(** The answer of [is_locked], from what its first load found. *)
Lemma is_locked_spec l k : 0 <= now_serving l < 2 ^ 32 -> is_locked (wrap 32 (now_serving l + k)) l = answer k.
Proof.
  intros Hs. unfold is_locked, answer, wrap. f_equal. apply eq_true_iff_eq. rewrite !Z.eqb_eq. split; intros H.
  - rewrite <- (Z.mod_small (now_serving l) (2 ^ 32) Hs) in H at 2. replace k with ((now_serving l + k) - now_serving l) by lia. by rewrite Zminus_mod, H, Z.sub_diag.
  - rewrite <- Zplus_mod_idemp_r, H, Z.add_0_r. by apply Z.mod_small.
Qed.

Lemma sim_take l cpus q held c : sim n l cpus q held -> (c < n)%nat -> c ∉ q ->
  sim n (mkLock (wrap 32 (next_ticket l + 1)) (now_serving l)) (<[c := Spinning (next_ticket l)]> cpus) (q ++ [c]) held.
Proof.
  intros S Hc Hq. destruct S as [S1 S2 S3 S4 S5 S6 S7]. constructor; cbn [next_ticket now_serving].
  - by rewrite length_insert.
  - done.
  - rewrite S3, wrap_add, length_app. cbn. f_equal. lia.
  - apply NoDup_app. split_and!; [done|by intros x Hx ->%list_elem_of_singleton|apply NoDup_singleton].
  - intros x. rewrite elem_of_app, list_elem_of_singleton. destruct (decide (x = c)) as [->|Hx].
    + rewrite list_lookup_insert_eq by lia. naive_solver.
    + rewrite list_lookup_insert_ne by done. rewrite S5. naive_solver.
  - intros i x Hi. apply lookup_app_Some in Hi as [Hi|[Hi Hx]].
    + rewrite list_lookup_insert_ne; [by apply S6|]. intros ->. by apply list_elem_of_lookup_2 in Hi.
    + apply list_lookup_singleton_Some in Hx as [Hx <-]. rewrite list_lookup_insert_eq by lia.
      assert (i = length q) as -> by lia. rewrite <- S3. destruct held; [|done]. destruct q; [by destruct (S7 eq_refl)|done].
  - intros Hh. by destruct q.
Qed.

Lemma sim_enter l cpus q c : sim n l cpus q false -> head q = Some c -> sim n l (<[c := Inside]> cpus) q true.
Proof.
  intros [S1 S2 S3 S4 S5 S6 S7] Hc. rewrite head_lookup in Hc.
  assert (c < length cpus)%nat as Hl by (eapply lookup_lt_Some, (S6 0%nat), Hc). constructor; try done.
  - by rewrite length_insert.
  - intros x. destruct (decide (x = c)) as [->|Hx].
    + rewrite list_lookup_insert_eq by done. apply list_elem_of_lookup_2 in Hc. naive_solver.
    + by rewrite list_lookup_insert_ne.
  - intros i x Hi. destruct (decide (x = c)) as [->|Hx].
    + rewrite list_lookup_insert_eq by done. by rewrite (NoDup_lookup _ _ _ _ S4 Hi Hc).
    + rewrite list_lookup_insert_ne by done. rewrite (S6 _ _ Hi). destruct i; [congruence|done].
  - by destruct q.
Qed.

Lemma sim_release l cpus c q : sim n l cpus (c :: q) true -> sim n (unlock l) (<[c := Outside]> cpus) q false.
Proof.
  intros [S1 S2 S3 S4 S5 S6 S7]. apply NoDup_cons in S4 as [Hq S4].
  assert (c < length cpus)%nat as Hl by (eapply lookup_lt_Some, (S6 0%nat); done).
  constructor; cbn [unlock next_ticket now_serving].
  - by rewrite length_insert.
  - by apply wrap_range.
  - rewrite S3, wrap_add. f_equal. cbn. lia.
  - done.
  - intros x. destruct (decide (x = c)) as [->|Hx].
    + rewrite list_lookup_insert_eq by done. split; [by rewrite <- S1|done].
    + rewrite list_lookup_insert_ne, S5, elem_of_cons by done. naive_solver.
  - intros i x Hi. assert (x <> c) by (intros ->; by apply list_elem_of_lookup_2 in Hi).
    rewrite list_lookup_insert_ne by done. rewrite (S6 (S i) x Hi). cbn. f_equal. f_equal. rewrite wrap_add. f_equal. lia.
  - done.
Qed.

Lemma served_spec l cpus q held i c : sim n l cpus q held -> q !! i = Some c ->
  served l (wrap 32 (now_serving l + Z.of_nat i)) = bool_decide (i = 0%nat).
Proof.
  intros S Hi. unfold served. pose proof (queue_bound _ _ _ _ S) as Hq. pose proof (sm_serving _ _ _ _ _ S) as Hs. apply lookup_lt_Some in Hi.
  assert (now_serving l = wrap 32 (now_serving l + 0)) as E by (rewrite Z.add_0_r; symmetry; by apply Z.mod_small).
  apply eq_true_iff_eq. rewrite Z.eqb_eq, bool_decide_eq_true. split; [|intros ->; done].
  rewrite E at 1. intros H%wrap_offset; lia.
Qed.

(** A question in progress loaded the counter [k] tickets behind the served one. *)
Definition asks_sim (l : TicketLock) (asks ahead : list (option Z)) : Prop :=
  asks = option_map (fun k => wrap 32 (now_serving l + k)) <$> ahead.

Lemma asks_lookup l asks ahead c : asks_sim l asks ahead -> asks !! c = option_map (fun k => wrap 32 (now_serving l + k)) <$> ahead !! c.
Proof. intros ->. apply list_lookup_fmap. Qed.

Lemma asks_free m aheads c : asks_sim (lock_of m) (asks m) aheads -> free_to_act m c = bool_decide (aheads !! c = Some None).
Proof.
  intros S. unfold free_to_act. rewrite (asks_lookup _ _ _ c S). destruct (aheads !! c) as [[k|]|]; done.
Qed.

Lemma asks_leave l asks ahead : asks_sim l asks ahead -> asks_sim (unlock l) asks (leave ahead).
Proof.
  intros ->. unfold asks_sim, leave. rewrite <- list_fmap_compose. apply list_fmap_ext. intros i [k|] _; [|done]. cbn. f_equal. rewrite wrap_add. f_equal. lia.
Qed.

Definition machine_sim (m : Machine) (s : Queue) : Prop := sim n (lock_of m) (cpus m) (queue s) (held s) /\ asks_sim (lock_of m) (asks m) (ahead s).

(** Both do the same with an action. *)
Definition same_step (r : option (bool * Machine)) (r' : option (bool * Queue)) : Prop :=
  match r, r' with
  | None, None => True
  | Some (o, m), Some (o', s) => o = o' /\ machine_sim m s
  | _, _ => False
  end.

Lemma take_sim m s c : machine_sim m s -> same_step (act m (Take c)) (queue_act n s (Take c)).
Proof.
  destruct s as [q hd ah]. intros [S A]. cbn [act queue_act queue held ahead] in *.
  destruct (cpu_cases _ _ _ _ c S) as [(-> & Hc & Hq)|[(E & Hc & Hq)|(i & Hi & Hc & _ & E)]].
  - by rewrite decide_False by tauto.
  - rewrite E, (asks_free _ _ _ A). destruct (decide (ah !! c = Some None)) as [Ha|Ha].
    + rewrite bool_decide_eq_true_2, decide_True by done. split; [done|]. split; [by apply sim_take|done].
    + rewrite bool_decide_eq_false_2, decide_False by tauto. done.
  - rewrite decide_False by (intros (_ & H & _); apply H; by eapply list_elem_of_lookup_2). rewrite E. by destruct (hd && _).
Qed.

Lemma spin_sim m s c : machine_sim m s -> same_step (act m (Spin c)) (queue_act n s (Spin c)).
Proof.
  destruct s as [q hd ah]. intros [S A]. cbn [act queue_act queue held ahead] in *.
  destruct (cpu_cases _ _ _ _ c S) as [(-> & Hc & Hq)|[(E & Hc & Hq)|(i & Hi & Hc & Hh & E)]]; [by rewrite decide_False|by rewrite E, decide_False|].
  rewrite E, decide_True by (by eapply list_elem_of_lookup_2). destruct (decide (i = 0%nat)) as [->|H0].
  - rewrite decide_True by (by apply Hh). destruct hd; [done|]. cbn [andb]. rewrite (served_spec _ _ _ _ _ _ S Hi).
    split; [done|]. split; [|done]. apply sim_enter; [done|]. by apply Hh.
  - rewrite decide_False by naive_solver. rewrite (proj2 (Nat.eqb_neq i 0)), andb_false_r by done. by rewrite (served_spec _ _ _ _ _ _ S Hi), bool_decide_eq_false_2.
Qed.

Lemma release_sim m s c : machine_sim m s -> same_step (act m (Release c)) (queue_act n s (Release c)).
Proof.
  destruct s as [q hd ah]. intros [S A]. cbn [act queue_act queue held ahead] in *.
  assert (Hnil : c ∉ q -> head q <> Some c) by (intros Hq H; by destruct q; [|injection H as ->; destruct Hq; left]).
  destruct (cpu_cases _ _ _ _ c S) as [(-> & Hc & Hq)|[(E & Hc & Hq)|(i & Hi & Hc & Hh & E)]].
  - by rewrite decide_False by (intros [? _]; by apply Hnil).
  - by rewrite E, decide_False by (intros [? _]; by apply Hnil).
  - rewrite E. destruct (decide (i = 0%nat)) as [->|H0].
    + destruct hd; [|by rewrite decide_False by naive_solver]. cbn [andb Nat.eqb]. rewrite (asks_free _ _ _ A). destruct (decide (ah !! c = Some None)) as [Ha|Ha].
      * rewrite bool_decide_eq_true_2, decide_True by naive_solver. split; [done|]. destruct q as [|x q]; [done|]. injection Hi as ->. split; [by apply sim_release|by apply asks_leave].
      * by rewrite bool_decide_eq_false_2, decide_False by naive_solver.
    + rewrite decide_False by naive_solver. by rewrite (proj2 (Nat.eqb_neq i 0)), andb_false_r.
Qed.

(** The first load finds the ticket behind the whole queue. *)
Lemma asks_start l cpus q held asks ahead c : sim n l cpus q held -> asks_sim l asks ahead ->
  asks_sim l (<[c := Some (load_next l)]> asks) (<[c := Some (Z.of_nat (length q))]> ahead).
Proof. intros S ->. unfold asks_sim, load_next. rewrite list_fmap_insert. cbn. by rewrite (sm_next _ _ _ _ _ S). Qed.

Lemma ask_next_sim m s c : machine_sim m s -> same_step (act m (AskNext c)) (queue_act n s (AskNext c)).
Proof.
  destruct s as [q hd ah]. intros [S A]. cbn [act queue_act queue held ahead] in *.
  assert (Hstart : machine_sim (mkMachine (lock_of m) (cpus m) (<[c := Some (load_next (lock_of m))]> (asks m))) (mkQueue q hd (<[c := Some (Z.of_nat (length q))]> ah)))
    by (split; [done|by eapply asks_start]).
  destruct (cpu_cases _ _ _ _ c S) as [(-> & Hc & Hq)|[(E & Hc & Hq)|(i & Hi & Hc & Hh & E)]]; [by rewrite decide_False by tauto|..].
  - rewrite E, (asks_free _ _ _ A). destruct (decide (ah !! c = Some None)) as [Ha|Ha]; [rewrite bool_decide_eq_true_2, decide_True by tauto; done|].
    by rewrite bool_decide_eq_false_2, decide_False by tauto.
  - assert (Hq : c ∈ q) by (by eapply list_elem_of_lookup_2). rewrite E. destruct (decide (i = 0%nat /\ hd = true)) as [[-> ->]|H0].
    + cbn [andb Nat.eqb]. rewrite (asks_free _ _ _ A). destruct (decide (ah !! c = Some None)) as [Ha|Ha]; [rewrite bool_decide_eq_true_2, decide_True by naive_solver; done|].
      by rewrite bool_decide_eq_false_2, decide_False by tauto.
    + rewrite decide_False by naive_solver. destruct hd, (Nat.eqb_spec i 0); naive_solver.
Qed.

Lemma ask_serving_sim m s c : machine_sim m s -> same_step (act m (AskServing c)) (queue_act n s (AskServing c)).
Proof.
  destruct s as [q hd ah]. intros [S A]. cbn [act queue_act queue held ahead] in *. rewrite (asks_lookup _ _ _ c A).
  destruct (ah !! c) as [[k|]|]; cbn; [|done..]. split; [apply is_locked_spec, S|]. split; [done|]. unfold asks_sim in *. cbn. by rewrite A, list_fmap_insert.
Qed.

Lemma act_sim m s a : machine_sim m s -> same_step (act m a) (queue_act n s a).
Proof. destruct a; [apply take_sim|apply spin_sim|apply release_sim|apply ask_next_sim|apply ask_serving_sim]. Qed.

Lemma observe_sim acts : forall m s, machine_sim m s ->
  fst <$> observe act m acts = fst <$> observe (queue_act n) s acts /\
  forall os m', observe act m acts = Some (os, m') -> exists s', observe (queue_act n) s acts = Some (os, s') /\ machine_sim m' s'.
Proof.
  induction acts as [|a acts IH]; intros m s S; cbn [observe].
  - split; [done|]. intros os m' [= <- <-]. eauto.
  - pose proof (act_sim _ _ a S) as H. destruct (act m a) as [[o m1]|], (queue_act n s a) as [[o' s1]|]; try done.
    destruct H as [<- S1]. destruct (IH _ _ S1) as [E Hs].
    destruct (observe act m1 acts) as [[os m2]|]; [|by destruct (observe (queue_act n) s1 acts)].
    destruct (Hs _ _ eq_refl) as (s2 & E2 & S2). rewrite E2 in *. split; [done|]. intros ? ? [= <- <-]. eauto.
Qed.
(** The upward merge loop. *)
Fixpoint free_merge (fuel : nat) (s : BuddyAllocator) (current_page current_order : Z)
  : outcome BuddyAllocator :=
  match fuel with
  | O => Panic PFuel
  | S fuel' =>
      if current_order =? MAX_ORDER then
        s1 ← set_bit s current_order (Z.shiftr current_page current_order);
        Ret (add_count s1 (Z.shiftl 1 current_order))
      else
        let block_idx := Z.shiftr current_page current_order in
        let buddy_idx := Z.lxor block_idx 1 in
        let buddy_page := Z.shiftl buddy_idx current_order in
        bf ← (if buddy_page <? total_pages s then is_free s current_order buddy_idx
              else Ret false);
        if bf : bool then
          s1 ← clear_bit s current_order buddy_idx;
          let s2 := add_count s1 (- Z.shiftl 1 current_order) in
          let current_page' := Z.land current_page (not_w 64 (Z.shiftl 1 current_order)) in
          free_merge fuel' s2 current_page' (current_order + 1)
        else
          s1 ← set_bit s current_order block_idx;
          Ret (add_count s1 (Z.shiftl 1 current_order))
  end.

Definition free (s : BuddyAllocator) (page order : Z) : outcome BuddyAllocator :=
  _ ← assert (order <=? MAX_ORDER);
  _ ← assert (page + Z.shiftl 1 order <=? total_pages s);
  _ ← assert (page mod Z.shiftl 1 order =? 0);
  s1 ← for_range 0 (Z.to_nat (Z.shiftl 1 order)) (free_unmark page) s;
  free_merge (Z.to_nat (MAX_ORDER + 1)) s1 page order.
(* ===== verification/BuddyInv.v ===== *)
(** The buddy allocator's invariant, what each operation does to the set of
    free pages and to the set of pages handed out, and the refinement of the
    bitmaps to those two page sets. *)
From stdpp Require Import base option list gmap numbers.
From Stdlib Require Import ZArith Lia.
From S2P Require Import Prelude Buddy.
Open Scope Z_scope.

(** * The page-level view *)

(** Page [p] lies in a free block of order [k]. *)
Definition covers (s : BuddyAllocator) (k p : Z) : bool := fbit s k (p / 2 ^ k).

(** Page [p] lies in some free block. *)
Definition page_free (s : BuddyAllocator) (p : Z) : bool :=
  existsb (fun k => covers s k p) (seqZ 0 (MAX_ORDER + 1)).

Record WF (s : BuddyAllocator) : Prop := {
  wf_bytes : bytes_ok s;
  wf_total : 0 <= total_pages s <= MAX_PAGES;
  wf_in : forall k b, valid_block k b -> fbit s k b = true -> (b + 1) * 2 ^ k <= total_pages s;
  wf_once : forall p k k', 0 <= p < MAX_PAGES -> 0 <= k <= MAX_ORDER -> 0 <= k' <= MAX_ORDER ->
    covers s k p = true -> covers s k' p = true -> k = k';
  wf_unalloc : forall p, 0 <= p < MAX_PAGES -> page_free s p = true -> abit s p = false;
  wf_coalesced : forall k b, 0 <= k < MAX_ORDER -> valid_block k b ->
    fbit s k b = true -> fbit s k (Z.lxor b 1) = false;
  wf_count : free_count s = count (page_free s) (Z.to_nat (total_pages s));
}.

Lemma page_free_iff s p :
  page_free s p = true <-> exists k, 0 <= k <= MAX_ORDER /\ covers s k p = true.
Proof.
  unfold page_free. rewrite existsb_exists. split.
  - intros (k & Hin & Hk). apply list_elem_of_In, elem_of_seqZ in Hin. exists k. split; [lia|done].
  - intros (k & Hr & Hk). exists k. split; [|done]. apply list_elem_of_In, elem_of_seqZ. lia.
Qed.

Lemma page_free_false s p :
  page_free s p = false <-> forall k, 0 <= k <= MAX_ORDER -> covers s k p = false.
Proof.
  rewrite <- not_true_iff_false, page_free_iff. split.
  - intros H k Hk. apply not_true_is_false. naive_solver.
  - intros H (k & Hk & Hc). by rewrite H in Hc.
Qed.

(** ** Blocks and pages *)

Lemma div_block k b p : 0 <= k -> p / 2 ^ k = b <-> b * 2 ^ k <= p < b * 2 ^ k + 2 ^ k.
Proof.
  intros Hk. pose proof (pow2_pos k Hk) as Hp. split.
  - intros <-. pose proof (Z.div_mod p (2 ^ k) ltac:(lia)).
    pose proof (Z.mod_pos_bound p (2 ^ k) ltac:(lia)). lia.
  - intros H. symmetry. apply Z.div_unique with (p - b * 2 ^ k); lia.
Qed.

Lemma block_pages k b : valid_block k b -> 0 <= b * 2 ^ k /\ b * 2 ^ k + 2 ^ k <= MAX_PAGES.
Proof.
  intros [Hk Hb]. rewrite MAX_PAGES_pow.
  replace MAX_ORDER with (MAX_ORDER - k + k) at 1 by lia. rewrite Z.pow_add_r by lia.
  pose proof (pow2_pos k ltac:(lia)). nia.
Qed.

Lemma block_valid k b :
  0 <= k <= MAX_ORDER -> 0 <= b -> b * 2 ^ k + 2 ^ k <= MAX_PAGES -> valid_block k b.
Proof.
  intros Hk Hb. rewrite MAX_PAGES_pow. intros H. split; [done|]. split; [done|].
  replace MAX_ORDER with (MAX_ORDER - k + k) in H at 1 by lia. rewrite Z.pow_add_r in H by lia.
  pose proof (pow2_pos k ltac:(lia)). nia.
Qed.

Lemma page_block_valid k p : 0 <= k <= MAX_ORDER -> 0 <= p < MAX_PAGES -> valid_block k (p / 2 ^ k).
Proof.
  intros Hk Hp. split; [done|]. pose proof (pow2_pos k ltac:(lia)).
  split; [apply Z.div_pos; lia|]. apply Z.div_lt_upper_bound; [lia|].
  rewrite <- Z.pow_add_r by lia. replace (k + (MAX_ORDER - k)) with MAX_ORDER by lia.
  rewrite <- MAX_PAGES_pow. lia.
Qed.

(** Page [p] lies in block [(k, b)]. *)
Definition in_block (k b p : Z) : bool := in_range (b * 2 ^ k) (2 ^ k) p.

Lemma in_block_spec k b p : 0 <= k -> in_block k b p = true <-> p / 2 ^ k = b.
Proof. intros Hk. unfold in_block. rewrite in_range_spec. by rewrite div_block. Qed.

Lemma in_block_false k b p : 0 <= k -> in_block k b p = false <-> p / 2 ^ k <> b.
Proof. intros Hk. rewrite <- not_true_iff_false. by rewrite in_block_spec. Qed.

(** Every free page lies below [total_pages]. *)
Lemma covers_total s k p :
  WF s -> 0 <= k <= MAX_ORDER -> 0 <= p < MAX_PAGES -> covers s k p = true -> p < total_pages s.
Proof.
  intros W Hk Hp Hc. pose proof (wf_in s W _ _ (page_block_valid k p Hk Hp) Hc) as H.
  destruct (div_block k (p / 2 ^ k) p ltac:(lia)) as [H' _]. specialize (H' eq_refl). lia.
Qed.

(** ** The update of one free bit, at page level *)

Lemma upd_covers s s' k b v k' p :
  upd_block s s' k b v -> 0 <= k' <= MAX_ORDER -> 0 <= p < MAX_PAGES ->
  covers s' k' p = if decide (k = k' /\ b = p / 2 ^ k') then v else covers s k' p.
Proof. intros U Hk Hp. unfold covers. apply (ub_bit _ _ _ _ _ U). by apply page_block_valid. Qed.

Lemma upd_page_free_set s s' k b p :
  upd_block s s' k b true -> 0 <= k <= MAX_ORDER -> 0 <= p < MAX_PAGES ->
  page_free s' p = page_free s p || in_block k b p.
Proof.
  intros U Hk Hp. apply eq_bool_prop_intro. rewrite !Is_true_true, orb_true_iff, !page_free_iff.
  rewrite in_block_spec by lia. split.
  - intros (k' & Hk' & Hc). rewrite (upd_covers _ _ _ _ _ _ _ U) in Hc by done.
    case_decide; [right; naive_solver|left; eauto].
  - intros [(k' & Hk' & Hc)|<-].
    + exists k'. split; [done|]. rewrite (upd_covers _ _ _ _ _ _ _ U) by done. by case_decide.
    + exists k. split; [done|]. rewrite (upd_covers _ _ _ _ _ _ _ U) by done. by rewrite decide_True.
Qed.

Lemma upd_page_free_clear s s' k b p :
  WF s -> upd_block s s' k b false -> valid_block k b -> fbit s k b = true -> 0 <= p < MAX_PAGES ->
  page_free s' p = page_free s p && negb (in_block k b p).
Proof.
  intros W U [Hk Hb] Hf Hp. apply eq_bool_prop_intro.
  rewrite !Is_true_true, andb_true_iff, negb_true_iff, !page_free_iff, in_block_false by lia. split.
  - intros (k' & Hk' & Hc). rewrite (upd_covers _ _ _ _ _ _ _ U) in Hc by done.
    case_decide as E; [done|]. split; [eauto|]. intros <-. apply E.
    rewrite (wf_once s W p k k') by done. done.
  - intros [(k' & Hk' & Hc) Hn]. exists k'. split; [done|].
    rewrite (upd_covers _ _ _ _ _ _ _ U) by done. rewrite decide_False; [done|]. naive_solver.
Qed.

(** * Adding and removing one free block *)

Lemma total_nat s : WF s -> Z.of_nat (Z.to_nat (total_pages s)) = total_pages s.
Proof. intros W. pose proof (wf_total s W). lia. Qed.

(** What [set_block] needs: the block is in range, none of its pages is free
    or handed out, and its buddy is not free. *)
Record addable (s : BuddyAllocator) (k b : Z) : Prop := {
  ad_valid : valid_block k b;
  ad_in : (b + 1) * 2 ^ k <= total_pages s;
  ad_pages : forall p, in_block k b p = true -> page_free s p = false /\ abit s p = false;
  ad_buddy : k < MAX_ORDER -> fbit s k (Z.lxor b 1) = false;
}.

(** [s] is well formed, manages [t] pages, and has the free pages [f] and the
    handed-out pages [a]. *)
Record view (s : BuddyAllocator) (t : Z) (f a : Z -> bool) : Prop := {
  vw_wf : WF s;
  vw_total : total_pages s = t;
  vw_free : forall p, 0 <= p < MAX_PAGES -> page_free s p = f p;
  vw_alloc : forall p, abit s p = a p;
}.

Lemma view_self s : WF s -> view s (total_pages s) (page_free s) (abit s).
Proof. by constructor. Qed.

Lemma view_ext s t f a f' a' :
  view s t f a -> (forall p, 0 <= p < MAX_PAGES -> f p = f' p) -> (forall p, a p = a' p) ->
  view s t f' a'.
Proof.
  intros [W T F A] Hf Ha. constructor; [done|done| |].
  - intros p Hp. by rewrite F, Hf.
  - intros p. by rewrite A.
Qed.

Lemma lxor_1_r b : 0 <= b -> Z.lxor b 1 = if Z.even b then b + 1 else b - 1.
Proof.
  intros Hb. destruct (Z.even b) eqn:E.
  - apply Z.even_spec in E as [m ->]. rewrite <- Z.add_nocarry_lxor; [done|].
    apply Z.bits_inj'. intros j Hj. rewrite Z.land_spec, Z.bits_0.
    destruct (decide (j = 0)) as [->|].
    + by rewrite Z.testbit_even_0.
    + change 1 with (2 ^ 0). rewrite Z.pow2_bits_false by lia. apply andb_false_r.
  - rewrite <- Z.negb_odd in E. apply negb_false_iff, Z.odd_spec in E as [m ->].
    replace (2 * m + 1) with (Z.lxor (2 * m) 1) at 1.
    + rewrite Z.lxor_assoc, Z.lxor_nilpotent, Z.lxor_0_r. lia.
    + symmetry. apply Z.add_nocarry_lxor. apply Z.bits_inj'. intros j Hj.
      rewrite Z.land_spec, Z.bits_0. destruct (decide (j = 0)) as [->|].
      * by rewrite Z.testbit_even_0.
      * change 1 with (2 ^ 0). rewrite Z.pow2_bits_false by lia. apply andb_false_r.
Qed.

Lemma lxor_1_invol b : Z.lxor (Z.lxor b 1) 1 = b.
Proof. by rewrite Z.lxor_assoc, Z.lxor_nilpotent, Z.lxor_0_r. Qed.

(** The buddy of a block below the top order is a block of that order. *)
Lemma buddy_valid k b : k < MAX_ORDER -> valid_block k b -> valid_block k (Z.lxor b 1).
Proof.
  intros Hk [Hk' Hb]. split; [done|].
  replace (MAX_ORDER - k) with (Z.succ (MAX_ORDER - k - 1)) in * by lia.
  rewrite Z.pow_succ_r in * by lia. rewrite lxor_1_r by lia. destruct (Z.even b) eqn:E; [|].
  - apply Z.even_spec in E as [m ->]. lia.
  - rewrite <- Z.negb_odd in E. apply negb_false_iff, Z.odd_spec in E as [m ->]. lia.
Qed.

Lemma set_block_spec s k b :
  WF s -> addable s k b ->
  exists s', set_bit s k b = Ret s' /\
    view (add_count s' (2 ^ k)) (total_pages s)
      (fun p => page_free s p || in_block k b p) (abit s).
Proof.
  intros W A. pose proof (ad_valid _ _ _ A) as Hv. destruct Hv as [Hk Hb].
  destruct (set_bit_spec s k b (ad_valid _ _ _ A)) as (s' & E & U). exists s'. split; [done|].
  pose proof (fun p Hp => upd_page_free_set s s' k b p U Hk Hp) as Hpf.
  pose proof (pow2_pos k ltac:(lia)) as Hpos. pose proof (block_pages _ _ (ad_valid _ _ _ A)) as Hbp.
  assert (forall p, abit s' p = abit s p) as Hab by (intros p; unfold abit; by rewrite (ub_alloc _ _ _ _ _ U)).
  constructor; try done; [|by apply (ub_total _ _ _ _ _ U)].
  constructor.
  - apply (ub_bytes _ _ _ _ _ U), W.
  - simpl. rewrite (ub_total _ _ _ _ _ U). apply W.
  - intros k' b' Hv'. change (fbit (add_count s' (2 ^ k))) with (fbit s').
    simpl. rewrite (ub_bit _ _ _ _ _ U), (ub_total _ _ _ _ _ U) by done.
    case_decide as D; [|by apply W]. destruct D as [<- <-]. intros _. apply A.
  - intros p k1 k2 Hp Hk1 Hk2. change (covers (add_count s' (2 ^ k))) with (covers s').
    rewrite !(upd_covers _ _ _ _ _ _ _ U) by done.
    assert (forall j, 0 <= j <= MAX_ORDER -> b = p / 2 ^ k -> covers s j p = true -> False) as Hno.
    { intros j Hj Hb' Hc. destruct (ad_pages _ _ _ A p) as [Hf _]; [by apply in_block_spec; lia|].
      rewrite page_free_false in Hf. by rewrite Hf in Hc. }
    do 2 case_decide; [naive_solver| | |by apply (wf_once s W p)]; intros; exfalso; naive_solver.
  - intros p Hp. change (abit (add_count s' (2 ^ k))) with (abit s'). rewrite Hab.
    change (page_free (add_count s' (2 ^ k))) with (page_free s').
    rewrite Hpf, orb_true_iff by done. intros [Hf|Hf]; [by apply W|by apply A].
  - intros k' b' Hk' Hv'. change (fbit (add_count s' (2 ^ k))) with (fbit s').
    rewrite !(ub_bit _ _ _ _ _ U) by (try apply buddy_valid; done || lia).
    case_decide as D1; case_decide as D2.
    + exfalso. destruct D1 as [_ D1], D2 as [_ D2]. pose proof (lxor_1_r b) as Hx.
      rewrite <- D1 in D2. rewrite <- D2 in Hx. destruct (Z.even b); lia.
    + destruct D1 as [<- <-]. intros _. apply A. lia.
    + destruct D2 as [<- D2]. intros Hf. exfalso.
      pose proof (ad_buddy _ _ _ A ltac:(lia)) as Hb2. rewrite D2, lxor_1_invol in Hb2. congruence.
    + by apply W.
  - simpl. rewrite (ub_total _ _ _ _ _ U), (ub_count _ _ _ _ _ U), (wf_count s W).
    pose proof (wf_total s W) as Ht. pose proof (ad_in _ _ _ A).
    symmetry. apply count_add_range with (b * 2 ^ k); rewrite ?(total_nat s W); try lia.
    + intros p _ Hp. by apply (ad_pages _ _ _ A), in_range_spec.
    + intros p Hp. apply Hpf. lia.
Qed.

YOUR GOAL: Extract each line from the entries above that contains the string "else".

WRITTEN SOLUTION:
      else
              else Ret false);
        else
  covers s' k' p = if decide (k = k' /\ b = p / 2 ^ k') then v else covers s k' p.
Lemma lxor_1_r b : 0 <= b -> Z.lxor b 1 = if Z.even b then b + 1 else b - 1.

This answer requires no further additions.